Get Ready - Here Comes a Vent

Everyone needs to vent sometimes. Those that know me know that I vent a lot. It doesn't mean that I am a miserable person, just that I choose not to internalize my negative feelings (at least that's how I justify it to myself). Here are a few of the things that are making me shake my head and frown at the moment. I expect all future blog entries may have a few "vent of the week" items at the end.

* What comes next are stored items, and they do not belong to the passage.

(** * codedetector: the heuristic estimation engine of [app.py]

    A shallow embedding of the string classifiers and the performance
    modeller of [src/app.py], and the properties its specification states
    about them.

    Data model.  A Python [str] is a [string] holding the UTF-8 bytes of
    the text.  Every needle that [app.py] searches for or counts is ASCII,
    and an ASCII byte occurs in well-formed UTF-8 only as that very
    character, so searching the bytes finds the code-point matches.
    A Python [dict] with string keys is a [gmap string _]; a Python [int]
    is a [Z]; a Python [float] is a binary64 [spec_float]. *)

From Stdlib Require Import ZArith Ascii Bool Lia List DecimalString.
From Stdlib Require Import Floats.SpecFloat.
From Stdlib Require DecimalFacts DecimalPos DecimalN.
From stdpp Require Import gmap strings list fin_maps.

Local Open Scope Z_scope.

(** ** Python string primitives *)

Module PyStr.

(** [s.startswith(sub)], the test behind every match position. *)
Fixpoint startswith (sub s : string) : bool :=
  match sub, s with
  | EmptyString, _ => true
  | String _ _, EmptyString => false
  | String a sub', String b s' => Ascii.eqb a b && startswith sub' s'
  end.

(** [sub in s]: [sub] matches at some position of [s]. *)
Fixpoint contains (sub s : string) : bool :=
  startswith sub s ||
  match s with
  | EmptyString => false
  | String _ s' => contains sub s'
  end.

(** [s.count(sub)] scans from the left and, after a match, resumes behind
    it: matches do not overlap.  [skip] is the number of positions still
    covered by the last match.  The empty needle matches between all
    characters and at both ends. *)
Fixpoint count_from (sub : string) (skip : nat) (s : string) : nat :=
  match s with
  | EmptyString =>
      match skip with
      | O => if startswith sub s then 1%nat else 0%nat
      | S _ => 0%nat
      end
  | String _ s' =>
      match skip with
      | S k => count_from sub k s'
      | O => if startswith sub s
             then S (count_from sub (String.length sub - 1) s')
             else count_from sub 0 s'
      end
  end.

Definition count (sub s : string) : nat := count_from sub 0 s.

(** [any(k in s for k in ks)] *)
Definition any_in (ks : list string) (s : string) : bool :=
  existsb (fun k => contains k s) ks.

(** The suffix of [s] from position [n] on, [s[n:]]. *)
Fixpoint drop (n : nat) (s : string) : string :=
  match n, s with
  | O, _ => s
  | S _, EmptyString => EmptyString
  | S n', String _ s' => drop n' s'
  end.

(** The number of positions at which [sub] matches [s], overlapping or
    not: the plain reading of "occurrences of the substring". *)
Fixpoint occurrences (sub s : string) : nat :=
  (if startswith sub s then 1 else 0)%nat +
  match s with
  | EmptyString => 0%nat
  | String _ s' => occurrences sub s'
  end.


(** The ASCII part of [str.lower]. *)
Definition ascii_lower (c : ascii) : ascii :=
  let n := nat_of_ascii c in
  if (65 <=? n)%nat && (n <=? 90)%nat then ascii_of_nat (n + 32) else c.

Fixpoint map (f : ascii -> ascii) (s : string) : string :=
  match s with
  | EmptyString => EmptyString
  | String c s' => String (f c) (map f s')
  end.

Fixpoint isascii (s : string) : bool :=
  match s with
  | EmptyString => true
  | String c s' => (nat_of_ascii c <? 128)%nat && isascii s'
  end.

End PyStr.

Import PyStr.

(** ** Python numbers: true division of ints and fixed-point formatting *)

Module PyFloat.

Definition prec : Z := 53.
Definition emax : Z := 1024.

(** [float(z)], exact for [|z| < 2^53]. *)
Definition of_int (z : Z) : spec_float := binary_normalize prec emax z 0 false.

(** [a / b] on ints with [b <> 0].  Below [2^53] CPython converts both
    operands, exactly, and divides them as doubles; the operands of
    [app.py] are constants far below that bound. *)
Definition truediv (a b : Z) : spec_float :=
  SFdiv prec emax (of_int a) (of_int b).

(** The integer nearest to [n / d] for [0 < d], ties to the even one. *)
Definition round_half_even (n d : Z) : Z :=
  let q := n / d in
  match 2 * (n mod d) ?= d with
  | Lt => q
  | Gt => q + 1
  | Eq => if Z.even q then q else q + 1
  end.

(** [m * 2^e] in hundredths, correctly rounded from the exact binary
    value as the [.2f] conversion does. *)
Definition hundredths (m : positive) (e : Z) : Z :=
  if 0 <=? e then Z.pos m * 2 ^ e * 100
  else round_half_even (Z.pos m * 100) (2 ^ (- e)).

Definition dec (n : Z) : string :=
  NilEmpty.string_of_uint (N.to_uint (Z.to_N n)).

(** [q] hundredths written with two digits after the point. *)
Definition fixed2 (q : Z) : string :=
  dec (q / 100) +:+ "." +:+
  (if q mod 100 <? 10 then "0" else "") +:+ dec (q mod 100).

Definition sign (s : bool) : string := if s then "-" else "".

(** [f"{x:.2f}"] *)
Definition format_2f (x : spec_float) : string :=
  match x with
  | S754_zero s => sign s +:+ "0.00"
  | S754_infinity s => sign s +:+ "inf"
  | S754_nan => "nan"
  | S754_finite s m e => sign s +:+ fixed2 (hundredths m e)
  end.

End PyFloat.

Import PyFloat.

(** ** Exceptions, results and early return *)

Inductive exn : Type :=
| ZeroDivisionError
| NameError (name : string)
| KeyError (key : string)
| BadRequestKeyError (key : string)
| TypeError.

(** The outcome of evaluating an expression or calling a function. *)
Inductive res (A : Type) : Type :=
| Val (a : A)
| Exc (e : exn).
Arguments Val {A} a.
Arguments Exc {A} e.

#[global] Instance res_ret : MRet res := @Val.
#[global] Instance res_bind : MBind res := fun A B f m =>
  match m with
  | Val a => f a
  | Exc e => Exc e
  end.

(** The way a statement completes: it falls through to the next one, or it
    leaves the function by [return] or by an exception. *)
Inductive completion (A : Type) : Type :=
| Normal
| Return (v : A)
| Raise (e : exn).
Arguments Normal {A}.
Arguments Return {A} v.
Arguments Raise {A} e.

(** [s1] followed by [s2]: [s2] runs only when [s1] falls through. *)
Definition then_ {A} (s1 s2 : completion A) : completion A :=
  match s1 with
  | Normal => s2
  | _ => s1
  end.
Infix ";;" := then_ (at level 100, right associativity).

(** Calling a function with this body; falling off its end returns
    [None]. *)
Definition call {A} (body : completion A) : res (option A) :=
  match body with
  | Normal => Val None
  | Return v => Val (Some v)
  | Raise e => Exc e
  end.

(** [d[k]] on a value that may be [None]. *)
Definition getitem (d : option (gmap string string)) (k : string) : res string :=
  match d with
  | None => Exc TypeError
  | Some m => match m !! k with
              | Some v => Val v
              | None => Exc (KeyError k)
              end
  end.

(** [a / b] on ints. *)
Definition int_truediv (a b : Z) : res spec_float :=
  if b =? 0 then Exc ZeroDivisionError else Val (truediv a b).

(** ** The functions of [app.py] *)

Section App.

(** [str.lower] is the interpreter's and follows the Unicode tables it
    ships; [app.py] depends on it through [estimate_space_complexity]
    only.  The theorems that need it assume its ASCII part, which is
    fixed: [lower s = PyStr.map ascii_lower s] for an all-ASCII [s]. *)
Variable lower : string -> string.

Definition is_code (text : string) : bool :=
  let symbols := ["def "; "{"; "}"; ";"; "#include"; "public static"; "()"] in
  any_in symbols text.

Definition detect_language (code : string) : string :=
  if contains "def " code then "Python"
  else if contains "#include" code then "C / C++"
  else if contains "public static void main" code then "Java"
  else if contains "function" code then "JavaScript"
  else "Unknown".

Definition estimate_time_complexity (code : string) : string :=
  let loops := (count "for" code + count "while" code)%nat in
  let sorting := any_in ["sort("; "sorted("] code in
  let recursion := (1 <? count "def " code)%nat in
  (* [sorting and loops]: an int is true when it is not zero *)
  if sorting && negb (loops =? 0)%nat then "O(n log n)"
  else if (2 <=? loops)%nat then "O(n²)"
  else if recursion then "O(n)"
  else if (loops =? 1)%nat then "O(n)"
  else "O(1)".

Definition estimate_space_complexity (code : string) : string :=
  if any_in ["list"; "[]"; "{}"; "dict"; "set"] (lower code) then "O(n)"
  else "O(1)".

Definition estimate_compile_time (language : string) : string :=
  if String.eqb language "Python" then "0 ms (interpreted)"
  else if String.eqb language "C / C++" then "40–150 ms"
  else if String.eqb language "Java" then "200–500 ms"
  else "Unknown".

Definition estimate_execution_time (tc language : string) : res string :=
  let n := 100000 in
  let ops :=
    if String.eqb tc "O(1)" then 1
    else if String.eqb tc "O(n)" then n
    else if String.eqb tc "O(n log n)" then n * 17 (* [int] of an int *)
    else if String.eqb tc "O(n²)" then n * n
    else n in
  let ops_per_ms :=
    default 5000000
      (({[ "Python" := 5000000; "Java" := 15000000; "C / C++" := 30000000 ]}
          : gmap string Z) !! language) in
  ms ← int_truediv ops ops_per_ms;
  mret (format_2f ms +:+ " ms (n = 10⁵)").

Definition speed_class (tc : string) : string :=
  if existsb (String.eqb tc) ["O(1)"; "O(log n)"] then "Very Fast ⚡"
  else if String.eqb tc "O(n)" then "Fast"
  else if String.eqb tc "O(n log n)" then "Risky ⚠️"
  else "Slow 🐢".

(** The statements after the first [return] are part of the body as the
    source has them; [exec_time] is bound nowhere, so evaluating it would
    raise [NameError]. *)
Definition platform_runtimes (tc language : string)
  : res (option (gmap string string)) :=
  time ← estimate_execution_time tc language;
  call (
    Return {[ "leetcode" := time;
              "codeforces" := time;
              "hackerrank" := time ]} ;;
    (if String.eqb tc "O(n log n)"
     then Raise (NameError "exec_time")
     else Normal) ;;
    Return {[ "leetcode" := "Likely TLE";
              "codeforces" := "Likely TLE";
              "hackerrank" := "Likely TLE" ]}).

(** What [index] reads of the request. *)
Record request : Type := { method : string; form : gmap string string }.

  • Grown women wearing their hair in pigtails. Really. If you are over the age of 10 (and 10 is really pushing it, people) you have no business whatsoever wearing your hair styled that way. Especially not in public. Are you trying to attract perverts? Are you trying desperately to cling to your youth? Are you just as dumb as a box of rocks and think that it looks good? Unless it's Halloween (and even then you should think it through), just don't.
  • Miley Cyrus. I don't see the appeal. At all. She has a chubby child face and dresses like a street walker. I get that she sings and plays instruments and I appreciate talent like that because I don't have it, but there's something about her that bothers the hell out of me.
  • Decorating for holidays. If I didn't have kids there would be no Christmas tree. Don't get me wrong - I like my house being decorated, I just wish someone else would come and do it for a reasonable fee. By reasonable, I mean free.
  • Doctor's office waiting rooms. I feel like I have those special glasses that allow me to see human fluids with a black-light like on CSI but with germs. I feel like I can literally see the germs on everything from the doorknob to the chair to the pen I use to sign in. I hate them even more when I have to sit in them far past my scheduled appointment time, but that's a different thing altogether. At my last appointment I had to wait over an hour past my scheduled appointment time. When I complained politely the doctor basically told me to get over it. Needless to say that almost ended in violence.
That's all I've got for now. I'm sure I will have more by next week - these entries may get shorter since I don't have the discipline to write things down when I think of them and save them all for one normal-sized entry.

Wednesday, September 1, 2010

A Day In The Life

Recently I received a request to write about a day in my life. Unfortunately that's kind of like asking someone to tell you where the beginning of a circle is. A circle has no beginning or end - kind of like a "day" for me. I'll start with the morning because that makes the most sense, but when you haven't slept all night the night before it doesn't make as much sense as you would think.

In addition to its unambiguous start and finish, every day is different ... and much the same. Sometimes we have things like doctor's appointments or visits from friends, but the basic concept is still the same. Feed, replace pacifiers, change diapers, laundry, dishes, cooking, and answering a million questions.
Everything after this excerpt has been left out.